▶ _Task_: Starting at the first line of the entries below, output every line exactly, up to and including the line with "req_body r = Some".

[Exercise data — start]

Lemma call_headers_witness :
  (exists r,
     requests (Transport.call client Transport.POST "/volumes/v1/actions" attach_request)
              (always accepted) = [r] /\
     req_method r = "POST" /\
     req_body r = Some ("{" +:+ quoted "type" +:+ ":" +:+ quoted "attach" +:+ ","
                            +:+ quoted "droplet_id" +:+ ":42," +:+ quoted "region"
                            +:+ ":" +:+ quoted "nyc1" +:+ "}") /\
     req_headers r !! "Content-Type" = Some "application/json")
  /\ (exists r,
        requests (Transport.call client Transport.DELETE "/volumes/v1" JUndefined)
                 (always accepted) = [r] /\
        req_method r = "DELETE" /\
        req_headers r !! "Accept" = Some "application/json, text/plain, */*" /\
        req_headers r !! "Authorization" = Some "Bearer secret" /\
        req_headers r !! "Content-Type" = None).
Proof.
  split.
  - destruct (call_headers client Transport.POST "/volumes/v1/actions" attach_request
                (always accepted)) as [H _].
    destruct (H _ eq_refl) as [r [Hr [Hm [_ [Hb [_ [_ [Hct _]]]]]]]].
    exists r. split; [exact Hr|]. split; [exact Hm|]. split; [exact Hb|].
    apply Hct. member.
  - destruct (call_headers client Transport.DELETE "/volumes/v1" JUndefined
                (always accepted)) as [H _].
    destruct (H None eq_refl) as [r [Hr [Hm [_ [_ [Ha [Hauth [_ Hnone]]]]]]]].
    exists r. split; [exact Hr|]. split; [exact Hm|]. split; [exact Ha|].
    split; [exact Hauth|]. apply Hnone. member.
Defined.






(** ** The block-storage action service *)

Lemma forallb_false_elem {A : Type} (f : A -> bool) (l : list A) :
  (exists x, x ∈ l /\ f x = false) -> forallb f l = false.
Proof.
  intros [x [Hin Hx]]. induction Hin as [x l|x y l _ IH]; simpl.
  - rewrite Hx. reflexivity.
  - rewrite IH; [apply andb_false_r | exact Hx].
Qed.

Lemma forallb_true_elem {A : Type} (f : A -> bool) (l : list A) :
  (forall x, x ∈ l -> f x = true) -> forallb f l = true.
Proof.
  induction l as [|y l IH]; intros H; simpl; [reflexivity|].
  rewrite (H y) by apply list_elem_of_here.
  apply IH. intros x Hx. apply H, list_elem_of_further, Hx.
Qed.

(** On an object, each validator answers the conjunction of the truthiness
    of the fields it names: a field passes when the value read from it is
    truthy, not when it is present. *)
Lemma validator_truthiness (op : action_op) (props : list (string * jsval)) :
  validator op (JObj props)
  = Normal (forallb (fun f => truthy (field props f)) (required op)).
Proof.
  destruct op; cbn -[truthy lookup_prop];
    unfold BlockStorageActionService.attachActionByNameIsValid,
           BlockStorageActionService.attachActionIsValid,
           BlockStorageActionService.resizeActionIsValid,
           mbind, completion_bind, mret, completion_ret, get_prop, field;
    repeat match goal with
           | |- context [truthy ?v] => destruct (truthy v); cbn
           end; reflexivity.
Qed.
(** [nlargest(n)] with [keep='first']: the first [n] entries of the
    descending order, NaN entries last.  pandas returns
    [sort_values(ascending=False).head(n)] when [n >= len]; otherwise it
    ranks the entries that are not NaN with a stable sort of the negated
    values, appends the NaN entries and cuts to [n], which is the same
    list. *)
Definition nlargest (n : nat) (l : list A) : list A :=
  firstn n (sort_values false l).
End SortValues.

(** ** Grouped sums: [df.groupby(col)['Weight'].sum()] *)

Section GroupBy.
Variable key : Row (option Q) -> cell.

(** Sum of the weights that are present. *)
Fixpoint sum_present (fr : Frame (option Q)) : Q :=
  match fr with
  | [] => 0
  | (_, r) :: rest =>
      match Weight r with
      | Some w => w + sum_present rest
      | None => sum_present rest
      end
  end.

Fixpoint uniques (ks : list cell) : list cell :=
  match ks with
  | [] => []
  | k :: rest =>
      let u := uniques rest in
      if existsb (cell_eqb k) u then u else k :: u
  end.

Fixpoint insert_key (k : cell) (ks : list cell) : list cell :=
  match ks with
  | [] => [k]
  | k' :: rest =>
      if cell_leb k k' then k :: k' :: rest
      else k' :: insert_key k rest
  end.

Fixpoint sort_keys (ks : list cell) : list cell :=
  match ks with
  | [] => []
  | k :: rest => insert_key k (sort_keys rest)
  end.

(** The group keys: the distinct cells of the column that are not
    missing, in sorted order. *)
Definition group_keys (fr : Frame (option Q)) : list cell :=
  sort_keys (uniques (filter notna (map (fun ir => key (snd ir)) fr))).

Definition group_rows (k : cell) (fr : Frame (option Q)) : Frame (option Q) :=
  filter (fun ir => cell_eqb (key (snd ir)) k) fr.

Definition groupby_sum (fr : Frame (option Q)) : list (cell * Q) :=
  map (fun k => (k, sum_present (group_rows k fr))) (group_keys fr).
End GroupBy.

Definition series_val (kv : cell * Q) : option Q := Some (snd kv).

(** ** The four views *)

Record Views : Type := mkViews {
  top_holdings : list (nat * (cell * option Q));
  country_exposure : list (cell * Q);
  rating_exposure : list (cell * Q);
  top_issuers : list (cell * Q)
}.

Definition row_weight (ir : nat * Row (option Q)) : option Q := Weight (snd ir).

Definition holding (ir : nat * Row (option Q)) : nat * (cell * option Q) :=
  (fst ir, (Security (snd ir), Weight (snd ir))).

(** [df.nlargest(10, 'Weight')[['Security', 'Weight']]] *)
Definition calc_top_holdings (fr : Frame (option Q)) : list (nat * (cell * option Q)) :=
  map holding (nlargest row_weight 10 fr).

(** [df.groupby('Country')['Weight'].sum().sort_values(ascending=False)] *)
Definition calc_country_exposure (fr : Frame (option Q)) : list (cell * Q) :=
  sort_values series_val false (groupby_sum (@Country _) fr).

(** [df.groupby('Rating')['Weight'].sum().sort_values(ascending=False)] *)
Definition calc_rating_exposure (fr : Frame (option Q)) : list (cell * Q) :=
  sort_values series_val false (groupby_sum (@Rating _) fr).

(** [df.groupby('Issuer')['Weight'].sum().nlargest(10).sort_values(ascending=True)] *)
Definition calc_top_issuers (fr : Frame (option Q)) : list (cell * Q) :=
  sort_values series_val true (nlargest series_val 10 (groupby_sum (@Issuer _) fr)).

(** ** A reader of decimal literals *)

Definition digit_of (c : ascii) : option Z :=
  let n := nat_of_ascii c in
  if ((48 <=? n) && (n <=? 57))%nat then Some (Z.of_nat (n - 48)) else None.

(** Reads [digits[.digits]] into [num # den]; [seen] records that a digit
    was read, [frac] that the point was passed. *)
Fixpoint read_decimal (s : string) (num : Z) (den : positive) (frac seen : bool)
  : option Q :=
  match s with
  | EmptyString => if seen then Some (num # den) else None
  | String c rest =>
      match digit_of c with
      | Some d =>
          read_decimal rest (10 * num + d)%Z (if frac then (10 * den)%positive else den)
            frac true
      | None =>
          if (Ascii.eqb c "."%char && negb frac)%bool
          then read_decimal rest num den true seen
          else None
      end
  end.

Definition decimal_literal (s : string) : option Q :=
  match s with
  | String "-"%char rest => option_map Qopp (read_decimal rest 0 1 false false)
  | String "+"%char rest => read_decimal rest 0 1 false false
  | _ => read_decimal s 0 1 false false
  end.

(** ** The pipeline *)

Section Pipeline.
(** The reader [pd.to_numeric] applies to text. *)
Variable str_to_float : string -> option Q.

(** [pd.to_numeric(x, errors='coerce')] on one cell. *)
Definition to_numeric (c : cell) : option Q :=
  match c with
  | CStr s => str_to_float s
  | CNum q => Some q
  | CNaN => None
  end.

Definition coerce_row (r : Row cell) : Row (option Q) :=
  {| Security := Security r;
     Weight := to_numeric (Weight r);
     Rating := Rating r;
     Country := Country r;
     Issuer := Issuer r;
     SecurityType := SecurityType r |}.

(** [df['Weight'] = pd.to_numeric(df['Weight'], errors='coerce')] *)
Definition coerce_weight (fr : Frame cell) : Frame (option Q) :=
  map (fun ir => (fst ir, coerce_row (snd ir))) fr.

Definition calc_views (fr : Frame (option Q)) : Views :=
  {| top_holdings := calc_top_holdings fr;
     country_exposure := calc_country_exposure fr;
     rating_exposure := calc_rating_exposure fr;
     top_issuers := calc_top_issuers fr |}.

(** The filtered, coerced table that [process_data] computes its views
    from. *)
Definition filtered (df : DataFrame) : Frame (option Q) :=
  coerce_weight (corporate_bonds (frame_of (relabel df))).

(** [process_data(df)].  The assignment to [df.columns] changes the
    caller's frame, which is returned next to the views; the filtered
    frame is a new object. *)
Definition process_data (df : DataFrame) : M (DataFrame * Views) :=
  _ <- print PrintProcessing ;;
  df <- set_columns df LABELS ;;
  let bonds := corporate_bonds (frame_of df) in
  _ <- print (PrintCount (List.length bonds)) ;;
  let bonds := coerce_weight bonds in
  ret (df, calc_views bonds).
End Pipeline.

(** ** Reading an outcome *)

Definition views_of (m : M (DataFrame * Views)) : option Views :=
  match snd m with
  | inr (_, v) => Some v
  | inl _ => None
  end.

Definition raised (m : M (DataFrame * Views)) : option exn :=
  match snd m with
  | inr _ => None
  | inl e => Some e
  end.

(** ** Charts: [create_pie_chart] and [create_bar_chart] *)

Definition colors_pie : list string :=
  ["#636EFA"; "#EF553B"; "#00CC96"; "#AB63FA"; "#FFA15A"]%string.
(** X14. The list and the history agree: GET /api/conversations
    answers 200 with one entry for each conversation row the sorter
    returns, none newer than an entry before it, and leaves the store
    as it was; for every stored conversation the list has an entry of
    its id and time of creation whose [messageCount] is the
    [messageCount] that GET /api/conversation/:id answers for that id,
    and the length of the [messages] sent there. *)
Theorem list_count_is_history_count (w : World) (r : ConversationRow) :
  In r (conversations (db w)) ->
  exists shown entries n rows,
    list_conversations newest_first w
    = (res_json 200
         (JObj [("success", JBool true); ("conversations", JArr entries)]), w)
    /\ entries = map (conversation_summary (db w)) shown
    /\ StronglySorted (fun a b => (conv_created_at b <= conv_created_at a)%Z)
         shown
    /\ In (JObj [("id", JStr (conv_id r));
                 ("createdAt", JNum (conv_created_at r));
                 ("messageCount", JNum n)]) entries
    /\ List.length entries = List.length (conversations (db w))
    /\ status (fst (get_conversation (conv_id r) w)) = 200%Z
    /\ field "messageCount" (body (fst (get_conversation (conv_id r) w)))
       = Some (JNum n)
    /\ field "messages" (body (fst (get_conversation (conv_id r) w)))
       = Some (JArr (map message_json rows))
    /\ n = Z.of_nat (List.length rows).
Proof.
  intros Hr.
  destruct (newest_first_sorts (conversations (db w))) as (Hin & Hlen & Hsorted).
  assert (Hc : has_conversation (conv_id r) (db w) = true).
  { apply has_conversation_In. now apply in_map. }
  destruct (select_conversation_has _ _ Hc) as (row & Hrow & _).
  exists (newest_first (conversations (db w))),
         (map (conversation_summary (db w)) (newest_first (conversations (db w)))),
         (Z.of_nat (count_messages (conv_id r) (db w))),
         (select_messages_asc (conv_id r) (db w)).
  split; [reflexivity|]. split; [reflexivity|]. split; [exact Hsorted|]. split.
  { apply in_map_iff. exists r. split; [reflexivity | now apply Hin]. }
  split; [now rewrite length_map|].
  rewrite history_response, Hrow. simpl.
  unfold select_messages_asc, index_scan, count_messages.
  rewrite length_order_by_created_at. auto.
Qed.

[Exercise data — finish]

▶ _Exercise output_:
Lemma call_headers_witness :
  (exists r,
     requests (Transport.call client Transport.POST "/volumes/v1/actions" attach_request)
              (always accepted) = [r] /\
     req_method r = "POST" /\
     req_body r = Some ("{" +:+ quoted "type" +:+ ":" +:+ quoted "attach" +:+ ","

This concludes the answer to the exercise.